**** RECORDS TO USE ****
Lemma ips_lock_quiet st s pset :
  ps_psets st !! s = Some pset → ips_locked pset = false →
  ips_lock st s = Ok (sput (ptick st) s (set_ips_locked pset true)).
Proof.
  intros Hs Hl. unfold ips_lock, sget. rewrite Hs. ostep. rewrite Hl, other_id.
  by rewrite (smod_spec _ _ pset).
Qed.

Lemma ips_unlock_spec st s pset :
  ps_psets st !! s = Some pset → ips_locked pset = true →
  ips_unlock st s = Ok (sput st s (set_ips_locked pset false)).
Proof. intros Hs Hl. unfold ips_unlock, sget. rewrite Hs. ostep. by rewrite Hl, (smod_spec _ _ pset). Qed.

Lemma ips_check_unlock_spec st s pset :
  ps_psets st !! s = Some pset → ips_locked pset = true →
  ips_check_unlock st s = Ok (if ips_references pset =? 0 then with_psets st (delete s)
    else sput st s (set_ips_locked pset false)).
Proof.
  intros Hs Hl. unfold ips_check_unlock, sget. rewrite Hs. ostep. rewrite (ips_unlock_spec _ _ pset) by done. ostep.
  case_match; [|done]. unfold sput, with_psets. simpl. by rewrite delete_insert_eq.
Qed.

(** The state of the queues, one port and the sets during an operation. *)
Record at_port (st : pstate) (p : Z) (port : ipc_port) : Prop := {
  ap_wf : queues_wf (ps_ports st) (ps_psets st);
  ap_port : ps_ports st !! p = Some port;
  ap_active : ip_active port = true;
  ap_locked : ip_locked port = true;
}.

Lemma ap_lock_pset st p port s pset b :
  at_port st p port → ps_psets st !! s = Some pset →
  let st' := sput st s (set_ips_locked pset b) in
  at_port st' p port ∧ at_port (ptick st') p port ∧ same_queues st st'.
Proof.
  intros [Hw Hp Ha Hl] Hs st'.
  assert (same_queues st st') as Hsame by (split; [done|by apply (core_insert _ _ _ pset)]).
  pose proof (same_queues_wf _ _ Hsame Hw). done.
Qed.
****
▶ _WHAT NEEDS TO BE DONE_
Lines in the data containing the string "true" are to be counted; give that number alone.

▶ _REPLY_
5